(Beginning of INFORMATION SUPPLIED)
(** [str.lower] on ASCII letters. *)
Definition lower_ascii (c : ascii) : ascii :=
  let n := nat_of_ascii c in
  if (65 <=? n)%nat && (n <=? 90)%nat then ascii_of_nat (n + 32) else c.

Fixpoint lower (s : string) : string :=
  match s with
  | EmptyString => EmptyString
  | String c rest => String (lower_ascii c) (lower rest)
  end.

(** What one iteration of the loop did. *)
Inductive Outcome : Type :=
| Abandoned                       (* fewer than three prices: [continue] *)
| NoOpportunity (ev : Evaluation) (* below the threshold *)
| SkippedByUser (ev : Evaluation) (* prompted, answer not yes *)
| Executed (ev : Evaluation) (ok : bool) (orders : list OrderRequest).

(** The body of [while True] from the price fetch on.  [get_price] is the
    feed ([None] when the fetch failed); [stdin] holds the lines the
    operator will type, and [input()] takes the first one, raising
    [EOFError] when there is none.  The remaining lines are returned, so a
    cycle that prompted is one that shortened [stdin]. *)
Definition run_cycle (get_price : string -> option Decimal)
    (place_order : OrderRequest -> result unit)
    (config : Config) (stdin : list string)
    : result (Outcome * list string) :=
  let prices :=
    fold_left (fun (prices : Prices) (pair : string) =>
                 match get_price pair with
                 | None => prices
                 | Some price => dict_set prices pair price
                 end)
              [pair_ab config; pair_bc config; pair_ac config] [] in
  if negb (Nat.eqb (List.length prices) 3) then Ok (Abandoned, stdin)
  else
    rates <- calculate_conversion_rates config prices ;;
    ev <- simulate_cycle config rates ;;
    if profitable ev then
      match stdin with
      | [] => Raise EOFError
      | response :: stdin' =>
          let r := lower response in
          if String.eqb r "yes" || String.eqb r "y"
          then let '(ok, orders) := execute_arbitrage place_order config prices in
               Ok (Executed ev ok orders, stdin')
          else Ok (SkippedByUser ev, stdin')
      end
    else Ok (NoOpportunity ev, stdin).

(** The chain of the specification: three hops, the fee after each. *)
Definition cycle_final_amount (trade_amount_a rate1 rate2 rate3 fee_rate : Decimal)
    : Decimal :=
  (trade_amount_a * rate1 * (d1 - fee_rate) * rate2 * (d1 - fee_rate)
   * rate3 * (d1 - fee_rate))%dec.

(** The scenario of the specification and of tests/test_cosa_runner.py:
    ETH/USDT = 100, ETH/BTC = 0.1, BTC/USDT = 1200, [trade_amount_a] = 100,
    [fee_rate] = 0, [min_profitability] = 0.05; every order is accepted. *)
Definition scenario_config : Config :=
  mkConfig "ETH/USDT" "ETH/BTC" "BTC/USDT"
           (mkDec 100 0) (mkDec 5 (-2)) (mkDec 0 0) "limit".

Definition scenario_feed (pair : string) : option Decimal :=
  if String.eqb pair "ETH/USDT" then Some (mkDec 100 0)
  else if String.eqb pair "ETH/BTC" then Some (mkDec 1 (-1))
  else if String.eqb pair "BTC/USDT" then Some (mkDec 1200 0)
  else None.

Definition accept_order (_ : OrderRequest) : result unit := Ok tt.

(** Its rates, [1 / 0.1] being [1E+1], and what the simulation gives. *)
Definition scenario_rates : Rates :=
  mkRates (mkDec 100 0) (mkDec 1 1) (mkDec 1200 0).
(End of INFORMATION SUPPLIED)
▸ **WHAT IS REQUIRED**:
Please output, exactly, the lines of the listing from the one containing "Ok (Executed ev" through the last, inclusive, and no other lines.

▸ **ANSWER SECTION**:
               Ok (Executed ev ok orders, stdin')
          else Ok (SkippedByUser ev, stdin')
      end
    else Ok (NoOpportunity ev, stdin).

(** The chain of the specification: three hops, the fee after each. *)
Definition cycle_final_amount (trade_amount_a rate1 rate2 rate3 fee_rate : Decimal)
    : Decimal :=
  (trade_amount_a * rate1 * (d1 - fee_rate) * rate2 * (d1 - fee_rate)
   * rate3 * (d1 - fee_rate))%dec.

(** The scenario of the specification and of tests/test_cosa_runner.py:
    ETH/USDT = 100, ETH/BTC = 0.1, BTC/USDT = 1200, [trade_amount_a] = 100,
    [fee_rate] = 0, [min_profitability] = 0.05; every order is accepted. *)
Definition scenario_config : Config :=
  mkConfig "ETH/USDT" "ETH/BTC" "BTC/USDT"
           (mkDec 100 0) (mkDec 5 (-2)) (mkDec 0 0) "limit".

Definition scenario_feed (pair : string) : option Decimal :=
  if String.eqb pair "ETH/USDT" then Some (mkDec 100 0)
  else if String.eqb pair "ETH/BTC" then Some (mkDec 1 (-1))
  else if String.eqb pair "BTC/USDT" then Some (mkDec 1200 0)
  else None.

Definition accept_order (_ : OrderRequest) : result unit := Ok tt.

(** Its rates, [1 / 0.1] being [1E+1], and what the simulation gives. *)
Definition scenario_rates : Rates :=
  mkRates (mkDec 100 0) (mkDec 1 1) (mkDec 1200 0).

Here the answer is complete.